Le président français Emmanuel Macron va effectuer sa deuxième visite dès le 4 novembre, pour cela, il a demandé à ses services « d’élaborer une doctrine », selon des sources proches du dossier citées par l’Agence France Presse.

D’après les dires, le chef de l’Etat a besoin de trouver des parades face à la montée en puissance de la Chine sur la scène internatioanle, et dans un contexte de guerre commerciale sino-américaine, impactant l’économie mondiale

D’après des experts interrogés par l’AFP, le gouvernement français à la nécessité, mais aussi la contrainte, de trouver une vision stratégique claire vis-à-vis de la Chine, qui souhaite renforcer ses échanges avec l’Europe.

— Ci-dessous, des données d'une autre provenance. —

(* ===== verification/TimerWheelRun.v ===== *)
(** * The softirq of the timer wheel

    [__run_timers] as a whole (time/src/timer.c), with the functions of the
    timers as finite sequences of operations on the wheel, ticks included: it
    returns, it calls every timer that is due and no other, and it leaves nothing
    due behind. The file closes with executable runs of the machine. *)

From stdpp Require Import base numbers list option functions.
From Stdlib Require Import ZArith Lia.
From S2P Require Import Prelude Bitops Bitmap BitmapSpec TimerWheel TimerWheelIndex TimerWheelSpec TimerWheelOps.
From S2P Require Import TimerWheelNext TimerWheelTrace.

Open Scope Z_scope.

Module TimerWheelRun.
Import Bitmap TimerWheel TimerWheelIndex TimerWheelSpec TimerWheelOps TimerWheelNext TimerWheelTrace.

(** ** Timer functions *)

Fixpoint run_ops (os : list op) (w : wheel) : outcome wheel :=
  match os with [] => Ok w | o :: os => w ← apply_op o w; run_ops os w end.

(** The operations are called as they should be, and no tick goes beyond the
    jiffy [horizon]. *)
Fixpoint ops_ok (horizon : Z) (os : list op) (w : wheel) : Prop :=
  match os with
  | [] => True
  | o :: os => (o = OTick → jiffies w < horizon) ∧ op_ok o w ∧ ∀ w', apply_op o w = Ok w' → ops_ok horizon os w'
  end.

Definition touches (a : Z) (o : op) : Prop :=
  match o with OInit t _ _ _ | OMod t _ _ _ | OAddOn t | ODel t | OTryDel t => t = a | _ => False end.

Lemma op_alike o w w' e a :
  shows (LOp o) e → serves (view w) e (view w') → ¬ touches a o → alike (view w) (view w') a.
Proof.
  intros Hsh Hse Ht.
  destruct Hse as [s' _ Hs|s' _ Hs|t d' s' _ _ Hn Hs|t s' _ _ Hn Hs|c s' _ _ _ _ _ _|t s' _ Hn _ _ Hs|s' _ _ _ Hs];
    try apply Hs; try (by destruct o); intros ->; destruct o; cbn in Hsh, Ht; try done.
  all: first [specialize (Hsh _ _ eq_refl)|specialize (Hsh _ eq_refl)]; congruence.
Qed.

Lemma serves_now s e s' : serves s e s' → now s' = match e with ETick => now s + 1 | _ => now s end.
Proof. by destruct 1. Qed.

Lemma op_now o w w' e :
  shows (LOp o) e → serves (view w) e (view w') → jiffies w' = match o with OTick => jiffies w + 1 | _ => jiffies w end.
Proof. intros Hsh Hse%serves_now. cbn in Hse. by destruct o, e. Qed.

(** What a timer function may have done. *)
Record called_back (horizon : Z) (os : list op) (w w' : wheel) : Prop := {
  cb_wf : wf w';
  cb_frame : framed w w';
  cb_now : jiffies w ≤ jiffies w' ≤ horizon;
  cb_fly : ∀ a, a ∈ inflight w' → a ∈ inflight w;
  cb_alike : ∀ a, Forall (λ o, ¬ touches a o) os → alike (view w) (view w') a
}.

Lemma alike_trans s1 s2 s3 a : alike s1 s2 a → alike s2 s3 a → alike s1 s3 a.
Proof. intros [H1 H2] [H3 H4]. split; [congruence|tauto]. Qed.

Lemma run_ops_ok horizon os w :
  wf w → jiffies w ≤ horizon → ops_ok horizon os w → ∃ w', run_ops os w = Ok w' ∧ called_back horizon os w w'.
Proof.
  revert w. induction os as [|o os IH]; intros w H Hj Hos; cbn [run_ops].
  { exists w. split; [done|]. split; [done|apply framed_refl|done|done|done]. }
  destruct Hos as (Hnt & Ho & Hos). destruct (op_effect o w H Ho) as (w1 & E1 & Hw1 & [F1 F2 F3] & e & Hsh & Hse).
  rewrite E1. cbn [mbind outcome_bind].
  assert (jiffies w ≤ jiffies w1 ≤ horizon) as Hj1.
  { rewrite (op_now o w w1 e Hsh Hse). destruct o; try lia. specialize (Hnt eq_refl). lia. }
  destruct (IH w1 Hw1 ltac:(lia) (Hos w1 E1)) as (w2 & E2 & [C1 [G1 G2 G3] C3 C4 C5]).
  exists w2. split; [done|]. split.
  - done.
  - split; [lia|congruence|by rewrite G3].
  - lia.
  - intros a Ha%C4. apply (serves_expiring _ _ _ a Hse); [|done]. intros c ->. by destruct o.
  - intros a Hf. apply list.Forall_cons in Hf as [Hf1 Hf2]. eapply alike_trans; [by eapply op_alike|by apply C5].
Qed.

(** ** The loop *)

Section Run.
(** The functions of the timers: what each does, and what other contexts do
    meanwhile, to the wheel it is called on. Time does not pass the jiffy
    [horizon] before the softirq returns. *)
Context (prog : Z → wheel → list op) (horizon : Z).
Hypothesis prog_ok : ∀ t w, wf w → jiffies w ≤ horizon → ops_ok horizon (prog t w) w.

Definition call (t : Z) (w : wheel) : outcome wheel := run_ops (prog t w) w.

(** The softirq has to call [t] if it runs until the jiffy [j]. *)
Definition owed (j : Z) (w : wheel) (t : Z) : Prop :=
  t ∈ inflight w ∨ ∃ d, due w t = Some d ∧ d ≤ j.

Definition untouched (a : Z) : Prop := ∀ t w, Forall (λ o, ¬ touches a o) (prog t w).

(** What the loop does from [w] on, calling the timers [called]. *)
Record ran (w w' : wheel) (called : list Z) : Prop := {
  ran_wf : wf w';
  ran_heads : heads w' = None;
  ran_now : jiffies w ≤ jiffies w' ≤ horizon;
  ran_done : jiffies w' < next_expiry (base w');
  ran_owed : ∀ a, untouched a → owed (jiffies w') w a → filter (λ t, t = a) called = [a];
  ran_other : ∀ a, untouched a → ¬ owed (jiffies w') w a → filter (λ t, t = a) called = [] ∧ alike (view w) (view w') a
}.

Lemma alike_owed j w w' a : alike (view w) (view w') a → owed j w' a ↔ owed j w a.
Proof.
  intros [Hd Hf]. cbn [view deadline expiring] in Hd, Hf. unfold owed. by rewrite Hf, Hd.
Qed.

(** A timer called, up to the return of its function. *)
Lemma expire_round w t :
  wf w → jiffies w ≤ horizon → t ∈ inflight w →
  ∃ w', call t (expire_timer w t) = Ok w' ∧ wf (expire_return w') ∧
    clk (base w) ≤ clk (base (expire_return w')) ∧ (heads w' = None ↔ heads w = None) ∧
    jiffies w ≤ jiffies w' ≤ horizon ∧ (length (inflight w') < length (inflight w))%nat ∧
    (untouched t → ∀ j, ¬ owed j (expire_return w') t) ∧
    (∀ a, untouched a → a ≠ t → alike (view w) (view (expire_return w')) a).
Proof using prog_ok.
  intros H Hj Ht. destruct (expire_serves w t H Ht) as (Hw1 & Hf1 & _ & Hse).
  set (w1 := expire_timer w t) in *.
  destruct (run_ops_ok horizon _ w1 Hw1 Hj (prog_ok t w1 Hw1 Hj)) as (w' & E & [C1 [G1 G2 G3] C3 C4 C5]).
  exists w'. split; [done|]. split; [by apply set_running_wf|]. split; [exact G1|].
  split; [rewrite G3; unfold w1, expire_timer, detach_timer; cbn; apply fmap_None|]. split; [done|].
  inversion Hse as [| | | | |? ? _ _ Hd Hnf Hal|]; subst. split_and!.
  - assert (inflight w' ⊆+ unlink t (inflight w)) as Hs%submseteq_length.
    { apply NoDup_submseteq; [apply C1|]. intros a Ha. rewrite <- Hf1. by apply C4. }
    apply (Nat.le_lt_trans _ _ _ Hs). unfold unlink. apply length_filter_lt with t; [done|]. intros Hn. by apply Hn.
  - intros Hu j. assert (alike (view w1) (view w') t) as Ha by (by apply C5).
    change (owed j (expire_return w') t) with (owed j w' t). rewrite (alike_owed j w1 w' t Ha).
    intros [?|(d & Hdd & _)]; [done|]. cbn [view deadline] in Hd. congruence.
  - intros a Hu Hne. change (view (expire_return w')) with (view w').
    eapply alike_trans; [by apply Hal|by apply C5].
Qed.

« On peut imaginer qu’il y ait une volonté de réfléchir de manière plus globale, une volonté de coordonner les politiques face à la Chine: Quel type de réponse apporter à tel type de demande, quel type de transfert de technologie, quel type d’investissement, tout en continuant d’avoir un dialogue étroit avec la Chine », a indiqué Valérie Niquet, directrice du département Asie du think tank français FRS.

Pour l’ancien ambassadeur de France à Beijing, Jean-Maurice Ripert, « il était temps » que le gouvernement français sorte de cette tendance à être « fasciné par les aspects positifs de la Chine », omettant « les points négatifs de l’évolution orchestrée par Xi Jinping ».

Un constat partagé par le général Eric de la Maisonneuve, auteur des « Défis chinois », pour qui il faut arrêter le « blabla qui ne sert à rien ». Ce dernier a estimé que la France « n’a pas de base, de socle pour traiter les problèmes » avec la Chine.

En effet, au sein de l’Etat français, les positions divergent : des partisans d’une ligne dure à ceux pour une approche souple. Raisons pour les quelles, « il y a eu des difficultés » à mettre une seule vision stratégique, « mais c’est terminé », assure une source de l’entourage présidentiel à l’AFP, qui ajoute que le dossier est encore « en cours d’instruction ».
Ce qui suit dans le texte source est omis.